(** Lines 209-217: the three curves drawn by [graficar_estacionalidad]. *)
Definition curvas_estacionalidad (db : DB) : list (string * list Z) :=
  map dataset (firstn 3 (estacionalidad db)).

(** ** More predicates used in the statements *)

(** The exception the [salida] branch raises on a [fecha] it cannot use. *)
Definition excepcion_de (f : Fecha) : Exception :=
  match f with
  | FechaNaN => AttributeError
  | _ => ValueError
  end.

(** A [salida] row on which the loop stops. *)
Definition fila_mala (r : Row) : bool := es_salida r && negb (fecha_ok (fecha r)).

(** The row is a [salida] dated in the month [mes]. *)
Definition en_mes (mes : string) (r : Row) : bool :=
  match fecha_datetime (fecha r) with
  | Ok d => String.eqb (lower (strftime_B d)) mes
  | Raise _ => false
  end.

Definition salidas_de_mes (p : Z) (mes : string) (df : list Row) : Z :=
  sum_Z (map cantidad
           (filter (fun r => es_salida r && de_producto p r && en_mes mes r) df)).

(** The spec's exact pattern YYYY-MM-DD HH:MM:SS: nineteen characters with
    an ASCII digit in each of the fourteen digit places. *)
Definition digito_ascii (c : ascii) : bool :=
  (48 <=? N_of_ascii c)%N && (N_of_ascii c <=? 57)%N.

Definition patron_exacto (s : string) : bool :=
  match list_ascii_of_string s with
  | [y1; y2; y3; y4; g1; m1; m2; g2; d1; d2; b; h1; h2; c1; n1; n2; c2; s1; s2] =>
      forallb digito_ascii [y1; y2; y3; y4; m1; m2; d1; d2; h1; h2; n1; n2; s1; s2]
      && Ascii.eqb g1 "-" && Ascii.eqb g2 "-" && Ascii.eqb b " "
      && Ascii.eqb c1 ":" && Ascii.eqb c2 ":"
  | _ => false
  end.

(** The absolute quantities of a batch, added up; and a batch whose
    identifiers hold in 64 bits and whose quantities cannot add up, in any
    accumulator, to a number that does not. *)
Definition volumen (df : list Row) : Z :=
  sum_Z (map (fun r => Z.abs (cantidad r)) df).


(** A [salida] row dated without leading zeros. *)
Definition lote_sin_relleno : list Row :=
  [ fila 1 "salida" 30 "2024-1-5 1:2:3" ].


(** Two products sold, the second one in a quantity of 2^63. *)
Definition lote_medio : list Row :=
  [ fila 1 "salida" 5 "2024-01-01 00:00:00";
    fila 2 "salida" 9223372036854775808 "2024-01-02 00:00:00" ].

(** The identifiers of a list, each once, in the order of first appearance. *)
Definition agregar (ids : list Z) (p : Z) : list Z :=
  if existsb (Z.eqb p) ids then ids else ids ++ [p].

Definition primeras (ids : list Z) : list Z := fold_left agregar ids [].

(** The three keys of [conteo], and how many alerts carry a given state. *)
Definition estados : list string := [CRITICO; BAJO; NORMAL].

Definition cuenta_estado (estado : string) (alertas : list Alerta) : Z :=
  Z.of_nat (List.length
              (filter (fun a => String.eqb (alerta_estado a) estado) alertas)).

(** The sales order of [sort("total_ventas", -1)] on the totals. *)
Definition descendente (a b : Z) : Prop := b <= a.

(** How many alerts of a collection carry a stock that satisfies [cond]. *)
Definition cuenta_stock (cond : Z -> bool) (db : DB) : Z :=
  Z.of_nat (List.length (filter (fun a => cond (alerta_stock_actual a))
                                (alertas_stock db))).

(** Every inner dictionary has distinct keys among the twelve month names. *)
Definition meses_ok (vpm : dict Z (dict string Z)) : Prop :=
  forall p inner, In (p, inner) vpm ->
                  incl (keys inner) meses_en /\ NoDup (keys inner).

(** A batch with three products: product 1 sells in January of two years,
    product 2 is only received, product 3 sells more than it receives. *)
Definition lote_tres : list Row :=
  [ fila 1 "entrada" 100 "2024-01-01 00:00:00";
    fila 2 "entrada" 20 "2024-01-02 00:00:00";
    fila 1 "salida" 30 "2023-01-15 00:00:00";
    fila 3 "salida" 45 "2024-03-01 12:00:00";
    fila 1 "salida" 12 "2024-01-20 00:00:00";
    fila 1 "salida" 8 "2024-07-04 00:00:00" ].

Definition db_tres : DB := fst (sync_local_csv db_vacia lote_tres).

(** A collection holding an alert whose state is none of the three. *)
Definition db_estado_ajeno : DB :=
  {| ventas_aggregadas := [];
     alertas_stock :=
       [ {| alerta_producto_id := 1; alerta_nombre_producto := "Producto 1";
            alerta_stock_actual := 5; alerta_estado := "AGOTADO" |} ];
     estacionalidad := [] |}.
Lemma apply_search_filter_fields s :
  let s' := apply_search_filter s in
  files s' = List.filter (overlay_keeps s) (overlay_base s) ∧
  original_files s' = overlay_base s ∧
  selected_index s' = 0 ∧ scroll_offset s' = 0 ∧ selected_files s' = ∅ ∧
  search_mode s' = search_mode s ∧ filter_mode s' = filter_mode s ∧
  search_query s' = search_query s ∧ filter_extension s' = filter_extension s.
Proof.
  cbv zeta. unfold apply_search_filter, overlay_base, store_active_files.
  destruct (list_truthy (original_files s)); fm_cases_all; done.
Qed.

Lemma overlay_started msg t base keeps :
  overlay_base t = base → (∀ e, overlay_keeps t e = keeps e) →
  let s' := show_message msg (apply_search_filter t) in
  files s' = List.filter keeps base ∧ original_files s' = base ∧
  selected_index s' = 0 ∧ scroll_offset s' = 0 ∧ selected_files s' = ∅ ∧
  search_mode s' = search_mode t ∧ filter_mode s' = filter_mode t ∧
  filter_extension s' = filter_extension t.
Proof.
  intros Hbase Hkeeps. cbv zeta. unfold show_message.
  destruct (apply_search_filter_fields t)
    as (Hfiles & Horig & Hidx & Hscroll & Hsel & Hsearch & Hfilter & _ & Hext).
  rewrite Hbase in Hfiles, Horig. rewrite (List.filter_ext _ _ Hkeeps) in Hfiles.
  generalize dependent (apply_search_filter t). intros u. intros. fm_cbn. done.
Qed.
Lemma URL_host_port (fuel : nat) (scheme host p : string) (n : Z) :
  scheme = "http" \/ scheme = "https" ->
  Py.contains "/" host = false -> Py.contains ":" host = false ->
  Py.contains "/" p = false -> Py.int 10 p = Some n ->
  URL_init (S fuel) (scheme +:+ "://" +:+ host +:+ ":" +:+ p)
  = Returns (HttpURL scheme host n "/").
Proof.
  intros [-> | ->] Hs Hc Hp Hn; cbn;
    rewrite contains_char_app, Hs, contains_char, Hp; cbn;
    (rewrite split1_app
       by (rewrite contains_char_app, Hs, contains_char, Hp; done)); cbn;
    rewrite contains_char_app, contains_char, Ascii.eqb_refl, orb_true_r;
    rewrite split1_app by done; cbn; rewrite Hn; done.
Qed.

Lemma str_of_Z_no_slash (z : Z) : Py.contains "/" (Spec.str_of_Z z) = false.
Proof.
  unfold Spec.str_of_Z. destruct (Z.ltb_spec z 0).
  - rewrite contains_char. cbn [Ascii.eqb Bool.eqb orb].
    apply contains_char_all with (P := plain); [done|].
    apply numeral_plain; lia.
  - apply contains_char_all with (P := plain); [done|].
    apply numeral_plain; lia.
Qed.

Lemma URL_serialize (fuel : nat) (scheme host rest : string) (n : Z) :
  scheme = "http" \/ scheme = "https" ->
  Py.contains "/" host = false -> Py.contains ":" host = false ->
  URL_init (S fuel) (Spec.serialize (HttpURL scheme host n ("/" +:+ rest)))
  = Returns (HttpURL scheme host n ("/" +:+ rest)).
Proof.
  intros Hsch Hs Hc. cbn [Spec.serialize].
  apply URL_host_port_path; auto using str_of_Z_no_slash, int_str_of_Z.
Qed.

(** Whatever the input, an http or https URL that the constructor builds
    has a host without [:] and [/] and a path that starts with [/]. *)
Lemma URL_init_http_shape (fuel : nat) (url scheme host path : string) (port : Z) :
  URL_init fuel url = Returns (HttpURL scheme host port path) ->
  (scheme = "http" \/ scheme = "https") /\
  Py.contains ":" host = false /\ Py.contains "/" host = false /\
  exists rest, path = "/" +:+ rest.
Proof.
  destruct fuel as [|fuel]; [done|]. cbn [URL_init].
  destruct (Py.unpack2 (Py.split ":" 1 url)) as [[sch body]|] eqn:Hsplit; [|done].
  cbn [obind]. cbv zeta.
  generalize (if Py.startswith "//" body then Py.drop 2 body else body).
  intros b0.
  generalize (if negb (Py.contains "/" b0) then b0 +:+ "/" else b0).
  intros b1.
  destruct (negb (str_in sch schemes)) eqn:Hin; [done|].
  destruct (String.eqb sch "data") eqn:Hdata.
  { destruct (Py.unpack2 (Py.split "," 1 body)) as [[? ?]|]; cbn; done. }
  destruct (String.eqb sch "view-source") eqn:Hvs.
  { destruct (URL_init fuel body); cbn; done. }
  destruct (String.eqb sch "file") eqn:Hfile; [done|].
  assert (Hsch : sch = "http" \/ sch = "https").
  { apply negb_false_iff in Hin. unfold str_in, schemes in Hin.
    cbn [existsb] in Hin. rewrite Hdata, Hvs, Hfile in Hin.
    rewrite !orb_false_r in Hin.
    apply orb_prop in Hin as [?%String.eqb_eq | ?%String.eqb_eq]; auto. }
  destruct (Py.split "/" 1 b1) as [|h [|pa [|? ?]]] eqn:Hb; try done.
  cbn beta iota delta [Py.unpack2 obind].
  apply split1_inv in Hb as [Hnoslash _].
  destruct (Py.contains ":" h) eqn:Hcolon.
  - destruct (Py.split ":" 1 h) as [|h1 [|p1 [|? ?]]] eqn:Hh1; try done.
    cbn beta iota delta [Py.unpack2 obind].
    destruct (Py.int 10 p1); [|done]. cbn beta iota delta [of_option obind].
    intros [= <- <- <- <-].
    apply split1_inv in Hh1 as [Hnc ->].
    rewrite contains_char_app in Hnoslash.
    apply orb_false_elim in Hnoslash as [? _]. eauto 10.
  - intros [= <- <- <- <-]. eauto 10.
Qed.

End URLFacts.

(** ** Reading a chunked body *)

Section Chunked.

Lemma readline_split_app (l rest : string) :
  all_chars (fun c => negb (Ascii.eqb c LF)) l = true ->
  Bytes.readline_split (l +:+ String LF rest) = (l +:+ String LF "", rest).
Proof.
  induction l as [|c l IH]; intros Hl.
  - cbn. done.
  - cbn in Hl. apply andb_prop in Hl as [Hc Hl]. apply negb_true_iff in Hc.
    rewrite !sapp_cons. cbn [Bytes.readline_split]. rewrite Hc, (IH Hl). done.
Qed.

Lemma utf8_valid_ascii (s : string) :
  all_chars (Bytes.byte_in 0 127) s = true -> Bytes.utf8_valid s = true.
Proof.
  induction s as [|c s IH]; [done|]. cbn [all_chars].
  intros [Hc Hs]%andb_prop. cbn [Bytes.utf8_valid]. rewrite Hc. auto.
Qed.

Lemma plain_parts (s : string) :
  all_chars plain s = true ->
  all_chars (fun c => negb (Ascii.eqb c LF)) s = true /\
  all_chars (Bytes.byte_in 0 127) s = true.
Proof.
  intros H; split; (eapply all_chars_impl; [|exact H]); intros c Hc;
    unfold plain in Hc; repeat apply andb_prop in Hc as [Hc ?]; done.
Qed.

(** Reading one size line [numeral CRLF] of a chunked body. *)
Lemma read_size_line (n : Z) (rest : string) :
  0 <= n ->
  exists line,
    Bytes.readline_split (Spec.numeral 16 n +:+ CRLF +:+ rest) = (line, rest) /\
    Bytes.decode line = Returns line /\
    Py.int 16 (Py.strip line) = Some n.
Proof.
  intros Hn. exists (Spec.numeral 16 n +:+ CRLF).
  pose proof (numeral_plain 16 n ltac:(lia) Hn) as Hpl.
  destruct (plain_parts _ Hpl) as [Hlf Hascii].
  split; [|split].
  - change (CRLF +:+ rest) with (String CR (String LF rest)).
    replace (Spec.numeral 16 n +:+ String CR (String LF rest))
      with ((Spec.numeral 16 n +:+ String CR "") +:+ String LF rest)
      by (by rewrite sapp_assoc).
    rewrite readline_split_app.
    + by rewrite sapp_assoc.
    + rewrite all_chars_app, Hlf. done.
  - unfold Bytes.decode. rewrite utf8_valid_ascii; [done|].
    rewrite all_chars_app, Hascii. done.
  - rewrite strip_nonspace; [|by apply plain_nonspace|done].
    rewrite <- (sapp_nil_r (Spec.numeral 16 n)).
    apply int_numeral; auto.
Qed.

Lemma read_exact (payload rest : string) :
  payload <> "" ->
  Bytes.read (Z.of_nat (String.length payload)) (payload +:+ rest)
  = (Returns payload, rest).
Proof.
  intros Hne. unfold Bytes.read.
  assert (0 < String.length payload)%nat by (destruct payload; cbn; [done|lia]).
  destruct (Z.eqb_spec (Z.of_nat (String.length payload)) (-1)); [lia|].
  destruct (Z.ltb_spec (Z.of_nat (String.length payload)) (-1)); [lia|].
  by rewrite Nat2Z.id, stake_app_length, sdrop_app_length.
Qed.

Lemma read_chunked_chunk (fuel : nat) (acc payload rest : string) :
  payload <> "" ->
  read_chunked (S fuel) acc (Spec.encode_chunk payload +:+ rest)
  = read_chunked fuel (acc +:+ payload) rest.
Proof.
  intros Hne. unfold Spec.encode_chunk. rewrite !sapp_assoc.
  destruct (read_size_line (Z.of_nat (String.length payload))
              (payload +:+ CRLF +:+ rest) ltac:(lia)) as (line & Hrl & Hdec & Hint).
  cbn [read_chunked]. unfold Bytes.bind at 1. unfold Bytes.readline.
  rewrite Hrl. unfold Bytes.bind at 1. unfold Bytes.lift at 1. rewrite Hdec.
  unfold Bytes.bind at 1. unfold Bytes.lift at 1. rewrite Hint.
  cbn [of_option].
  assert (0 < String.length payload)%nat by (destruct payload; cbn; [done|lia]).
  destruct (Z.eqb_spec (Z.of_nat (String.length payload)) 0); [lia|].
  unfold Bytes.bind at 1. rewrite read_exact by done.
  unfold Bytes.bind at 1. reflexivity.
Qed.

Lemma read_chunked_last (fuel : nat) (acc rest : string) :
  read_chunked (S fuel) acc ("0" +:+ CRLF +:+ CRLF +:+ rest)
  = (Returns acc, rest).
Proof. reflexivity. Qed.

Lemma read_chunked_encoded (chunks : list string) :
  Forall (fun payload => payload <> "") chunks ->
  forall (fuel : nat) (acc rest : string),
    (length chunks < fuel)%nat ->
    read_chunked fuel acc (Spec.encode_chunked chunks +:+ rest)
    = (Returns (acc +:+ Spec.concat chunks), rest).
Proof.
  induction 1 as [|payload chunks Hne _ IH]; intros fuel acc rest Hf.
  - destruct fuel as [|fuel]; [cbn in Hf; lia|].
    cbn [Spec.encode_chunked Spec.concat]. rewrite !sapp_assoc, sapp_nil_r.
    apply read_chunked_last.
  - destruct fuel as [|fuel]; [cbn in Hf; lia|].
    cbn [Spec.encode_chunked Spec.concat]. rewrite sapp_assoc.
    rewrite read_chunked_chunk by done.
    rewrite IH by (cbn in Hf; lia). by rewrite sapp_assoc.
Qed.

**Goal of the exercise**: Word for word, reproduce the listing above from its start up to and including the line that has "sum_Z (map cantidad". Give only those lines.

**Reply to the exercise**:
(** Lines 209-217: the three curves drawn by [graficar_estacionalidad]. *)
Definition curvas_estacionalidad (db : DB) : list (string * list Z) :=
  map dataset (firstn 3 (estacionalidad db)).

(** ** More predicates used in the statements *)

(** The exception the [salida] branch raises on a [fecha] it cannot use. *)
Definition excepcion_de (f : Fecha) : Exception :=
  match f with
  | FechaNaN => AttributeError
  | _ => ValueError
  end.

(** A [salida] row on which the loop stops. *)
Definition fila_mala (r : Row) : bool := es_salida r && negb (fecha_ok (fecha r)).

(** The row is a [salida] dated in the month [mes]. *)
Definition en_mes (mes : string) (r : Row) : bool :=
  match fecha_datetime (fecha r) with
  | Ok d => String.eqb (lower (strftime_B d)) mes
  | Raise _ => false
  end.

Definition salidas_de_mes (p : Z) (mes : string) (df : list Row) : Z :=
  sum_Z (map cantidad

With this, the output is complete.